#PaperQA CLI Script Documentation

This documentation provides a comprehensive guide on how to use the provided PaperQA CLI script. The script is designed to process PDF documents, generate embeddings, and answer questions using OpenAI’s language models.

#Introduction

The PaperQA CLI script is a command-line tool that allows users to process PDF documents, generate embeddings, and answer questions using OpenAI’s language models. It supports various configurations and options to customize the processing and querying of documents.

#Prerequisites

Before using the script, ensure you have the following:

  • Python 3.7 or higher
  • Required Python packages: argparse, glob, json, pickle, sys, pathlib, typing, paperqa

#Installation

  1. Clone the repository or download the script.
  2. Install the required Python packages using pip:
pip3 install paperqa

Note: The other required packages (argparse, glob, json, pickle, sys, pathlib, typing) are part of the Python standard library and do not need to be installed separately.

#Usage

#Command Line Arguments

The script accepts several command-line arguments to customize its behavior.

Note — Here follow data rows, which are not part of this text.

(** * CertificationAgencyBlockchain: the node's chain manager, verified

    A shallow embedding of the Go node (packages [blockchain], [consensus],
    [storage], [api] and [network]) and the properties of its
    specification that can be settled on it.

    Conventions.
    - A Go [string] is a byte sequence: it is a [string] here (a list of
      8-bit [ascii]); [[]byte] is [list byte].
    - [uint32], [uint64] and [int64] are [Z] with the wrap-around written
      out where the code computes with them.
    - [time.Time] is a count of nanoseconds since the Unix epoch; every
      operation that reads the clock takes the instant as [now].
    - A Go [error] is its message; [nil] is [None]. *)

From Stdlib Require Import ZArith List String Ascii Lia Bool.
From Stdlib.Strings Require Import Byte.
From stdpp Require Import base gmap strings pretty.
Import ListNotations.
Local Open Scope string_scope.
Local Open Scope list_scope.
Local Open Scope Z_scope.

(** ** Bytes and fixed-width integers *)

Module bytes.

Definition byte_to_Z (b : byte) : Z := Z.of_N (Byte.to_N b).

Definition byte_of_Z (z : Z) : byte :=
  match Byte.of_N (Z.to_N (z mod 256)) with
  | Some b => b
  | None => Byte.x00
  end.

(** [[]byte(s)] and [string(bs)]. *)
Definition of_string (s : string) : list byte := list_byte_of_string s.
Definition to_string (bs : list byte) : string := string_of_list_byte bs.

(** Big-endian encoding of the low [8*n] bits of [z]. *)
Fixpoint be (n : nat) (z : Z) : list byte :=
  match n with
  | O => []
  | S k => byte_of_Z (Z.shiftr z (8 * Z.of_nat k)) :: be k z
  end.

(** Big-endian value of a byte sequence ([big.Int.SetBytes],
    [binary.BigEndian.Uint32]). *)
Definition be_val (bs : list byte) : Z :=
  fold_left (fun acc b => acc * 256 + byte_to_Z b) bs 0.

(** Two's complement reading of a [w]-bit value. *)
Definition signed (w : Z) (z : Z) : Z :=
  if z <? 2 ^ (w - 1) then z else z - 2 ^ w.

End bytes.
(** * Piecewise polynomial functions over the real line

    A shallow embedding of [sage/geometry/piecewise.py] (class
    [PiecewiseFunction]) and of its sibling
    [sage/geometry/piecewise_polynomial.py]: the scan-line partitioner
    [finest_partitions], the endpoint table of [_init_end_points], the
    queries [which_pair], [limits], [is_continuous], the evaluation
    [__call__] and the algebraic operators.

    Python tuples are compared lexicographically; the embedding keeps the
    tuples of the source and compares them through the class [Ord] below. *)

From Stdlib Require Import String ZArith List Bool Lia Permutation.
Import ListNotations.
Open Scope Z_scope.

Set Implicit Arguments.

(** ** Total orders with a three-way comparison

    The end points of intervals live in any totally ordered type; the
    extended real line (with [-oo] and [+oo] as least and greatest
    elements) is one instance, the integers another. *)

Class Ord (A : Type) : Type := {
  cmp : A -> A -> comparison;
  cmp_eq : forall x y, cmp x y = Eq -> x = y;
  cmp_refl : forall x, cmp x x = Eq;
  cmp_antisym : forall x y, cmp y x = CompOpp (cmp x y);
  cmp_trans : forall x y z, cmp x y = Lt -> cmp y z = Lt -> cmp x z = Lt
}.

#[global] Arguments cmp : simpl never.

Definition ltb {A} `{Ord A} (x y : A) : bool :=
  match cmp x y with Lt => true | _ => false end.
Definition gtb {A} `{Ord A} (x y : A) : bool :=
  match cmp x y with Gt => true | _ => false end.
Definition leb {A} `{Ord A} (x y : A) : bool :=
  match cmp x y with Gt => false | _ => true end.
Definition eqb {A} `{Ord A} (x y : A) : bool :=
  match cmp x y with Eq => true | _ => false end.

#[export, refine] Instance Ord_Z : Ord Z := {| cmp := Z.compare |}.
Proof.
  - intros x y; apply Z.compare_eq.
  - apply Z.compare_refl.
  - intros x y; apply Z.compare_antisym.
  - intros x y z; rewrite !Z.compare_lt_iff; lia.
Defined.

#[export, refine] Instance Ord_nat : Ord nat := {| cmp := Nat.compare |}.
Proof.
  - intros x y; apply Nat.compare_eq.
  - apply Nat.compare_refl.
  - intros x y; apply Nat.compare_antisym.
  - intros x y z; rewrite !Nat.compare_lt_iff; lia.
Defined.

(** Python compares tuples component by component, left to right. *)
Definition cmp_pair {A B} `{Ord A} `{Ord B} (p q : A * B) : comparison :=
  match cmp (fst p) (fst q) with
  | Eq => cmp (snd p) (snd q)
  | c => c
  end.

#[export, refine] Instance Ord_pair {A B} `{Ord A} `{Ord B} : Ord (A * B) :=
  {| cmp := cmp_pair |}.
Proof.
  - intros [a b] [a' b']; unfold cmp_pair; simpl.
    destruct (cmp a a') eqn:E; try discriminate.
    intros E'. apply cmp_eq in E, E'. congruence.
  - intros [a b]; unfold cmp_pair; simpl. now rewrite !cmp_refl.
  - intros [a b] [a' b']; unfold cmp_pair; simpl.
    rewrite (cmp_antisym a a'), (cmp_antisym b b').
    destruct (cmp a a'); reflexivity.
  - intros [a b] [a' b'] [a'' b'']; unfold cmp_pair; simpl.
    destruct (cmp a a') eqn:E1; try discriminate;
      destruct (cmp a' a'') eqn:E2; try discriminate; intros H1 H2.
    + apply cmp_eq in E1, E2. subst. rewrite cmp_refl. eapply cmp_trans; eauto.
    + apply cmp_eq in E1. subst. now rewrite E2.
    + apply cmp_eq in E2. subst. now rewrite E1.
    + now rewrite (cmp_trans _ _ _ E1 E2).
Defined.

(** * Part I: the embedding *)

(** ** Intervals and real sets

    [InternalRealInterval] carries the four fields the source reads:
    [_lower], [_lower_closed], [_upper], [_upper_closed].  A [RealSet] is
    the list of its component intervals, as iterating over it yields
    them. *)

(** A scan position [(x, epsilon)]: [epsilon = 0] lies just before the
    point [x], [epsilon = 1] just after it.  Events are the tuples
    [(((x, epsilon), delta), i)] that [_iterator] yields. *)
Abbreviation position X := (X * Z)%type (only parsing).
Abbreviation event X := (((X * Z) * Z) * nat)%type (only parsing).

Section Intervals.
Context {X : Type} `{Ord X}.

Record InternalRealInterval : Type := mkInterval {
  _lower : X;
  _lower_closed : bool;
  _upper : X;
  _upper_closed : bool
}.

Definition RealSet : Type := list InternalRealInterval.

(** [x in interval] *)
Definition interval_contains (iv : InternalRealInterval) (x : X) : bool :=
  (if _lower_closed iv then leb (_lower iv) x else ltb (_lower iv) x) &&
  (if _upper_closed iv then leb x (_upper iv) else ltb x (_upper iv)).

(** [x in realset] *)
Definition contains (D : RealSet) (x : X) : bool :=
  existsb (fun iv => interval_contains iv x) D.

(** [interval.is_point()] *)
Definition is_point (iv : InternalRealInterval) : bool :=
  eqb (_lower iv) (_upper iv).

(** [realset.is_empty()] *)
Definition is_empty (D : RealSet) : bool :=
  match D with [] => true | _ => false end.

Definition lower_pos (iv : InternalRealInterval) : position X :=
  (_lower iv, 1 - Z.b2z (_lower_closed iv)).
Definition upper_pos (iv : InternalRealInterval) : position X :=
  (_upper iv, Z.b2z (_upper_closed iv)).

Definition _iterator (realset : RealSet) (i : nat) : list (event X) :=
  flat_map (fun interval =>
              [ ((lower_pos interval, 1), i);
                ((upper_pos interval, -1), i) ]) realset.

(** [heapq.merge]: the smallest head first, the earlier stream on ties. *)
Fixpoint merge2 {E} `{Ord E} (l1 : list E) : list E -> list E :=
  match l1 with
  | [] => fun l2 => l2
  | a :: l1' =>
      fix inner (l2 : list E) : list E :=
        match l2 with
        | [] => l1
        | b :: l2' =>
            if gtb a b then b :: inner l2' else a :: merge2 l1' l2
        end
  end.

Definition merge {E} `{Ord E} (streams : list (list E)) : list E :=
  fold_right merge2 [] streams.

(** [enumerate] *)
Fixpoint enumerate_from {T} (n : nat) (l : list T) : list (nat * T) :=
  match l with
  | [] => []
  | a :: l' => (n, a) :: enumerate_from (S n) l'
  end.
Definition enumerate {T} (l : list T) : list (nat * T) := enumerate_from 0 l.

(** [sum] of a list of integers *)
Fixpoint zsum (l : list Z) : Z :=
  match l with
  | [] => 0
  | a :: l' => a + zsum l'
  end.

(** [indicator[set_id] += delta] *)
Fixpoint add_at (i : nat) (d : Z) (l : list Z) : list Z :=
  match l, i with
  | [], _ => []
  | a :: l', O => (a + d) :: l'
  | a :: l', S i' => a :: add_at i' d l'
  end.

(** The local variables of the loop of [finest_partitions]. *)
Record sweep_state : Type := mkSweep {
  indicator : list Z;
  indicator_sum : Z;
  prev_event : option (position X * Z)
}.

(** One turn of the loop: what is yielded, and the next state. *)
Definition sweep_step (st : sweep_state) (ev : event X)
  : list (RealSet * list Z) * sweep_state :=
  let '(event, set_id) := ev in
  let '((x, epsilon), delta) := event in
  let yielded :=
    match prev_event st with
    | Some pe =>
        if gtb event pe then
          let '((x_, epsilon_), _) := pe in
          [ ([mkInterval x_ (epsilon_ =? 0) x (epsilon =? 1)], indicator st) ]
        else []
    | None => []
    end in
  let indicator' := add_at set_id delta (indicator st) in
  let indicator_sum' := indicator_sum st + delta in
  let prev_event' :=
    if indicator_sum' =? 0 then None else Some ((x, epsilon), 1) in
  (yielded, mkSweep indicator' indicator_sum' prev_event').

Fixpoint sweep (st : sweep_state) (scan : list (event X))
  : list (RealSet * list Z) :=
  match scan with
  | [] => []
  | ev :: scan' =>
      let '(yielded, st') := sweep_step st ev in
      yielded ++ sweep st' scan'
  end.

Definition finest_partitions (real_set_collection : list RealSet)
  : list (RealSet * list Z) :=
  let scan := map (fun '(i, real_set) => _iterator real_set i)
                  (enumerate real_set_collection) in
  let indicator := repeat 0 (length scan) in
  sweep (mkSweep indicator 0 None) (merge scan).

(** *** The interval-set service

    [sage.sets.real_set] is not among the sources; what the piecewise
    code consumes from it is modelled here. *)

(** Modelled from the spec: the normal form of a [RealSet] (section 2,
    "ordered half-open/closed interval primitives"): every component is
    non-empty, and the components are sorted, disjoint and not adjacent. *)
Definition interval_ok (iv : InternalRealInterval) : bool :=
  ltb (lower_pos iv) (upper_pos iv).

Below is a list of available arguments:

  • --pdf_dir: Directory containing PDF files
  • --question: Question to ask (use quotes for multi-word questions)
  • --questions_file: Path to a text file containing a list of questions, one per line
  • --save_embeddings: Path to save the Docs object with embeddings (default: paperqa_embeddings.pkl)
  • --load_embeddings: Path to load a pre-saved Docs object with embeddings
  • --save_answers: Path to save the answers to a text file (default: answers.txt)
  • --save_data: Path to save all data (answers, Docs object) to a pickle file (default: paperqa_data.pkl)
  • --save_embeddings_txt: Path to save embeddings in a text file (for debugging/analysis)
  • --llm: OpenAI LLM model name (default: gpt-4o)
  • --embedding: OpenAI embedding model name (default: text-embedding-3-large)
  • --summary_llm: OpenAI LLM model name for summarization (defaults to same as --llm)
  • --k: Number of top-k results to retrieve for each query (default: 50)
  • --max_sources: Maximum number of sources to use in the final answer (default: 50)
  • --chunk_chars: Number of characters per chunk when splitting documents (default: 3200)
  • --overlap: Number of overlapping characters between chunks (default: 1600)
  • --json_summary: Use JSON format for summarization (requires GPT-3.5-turbo or later)
  • --detailed_citations: Include full citations in the context
  • --disable_vector_search: Disable vector search and use all text chunks
  • --key_filter: Filter evidence by document keys based on question similarity
  • --custom_prompt_file: Path to a JSON file containing custom prompts
  • --batch_size: Batch size for processing documents (default: 10)
  • --max_concurrent: Maximum number of concurrent requests (default: 4)
  • --strip_citations: Strip citations from the generated answers
  • --jit_texts_index: Enable just-in-time text indexing
  • --answer_length: Specify the desired length of the answer

#Favorites

--question “Question to ask (use quotes for multi-word questions)”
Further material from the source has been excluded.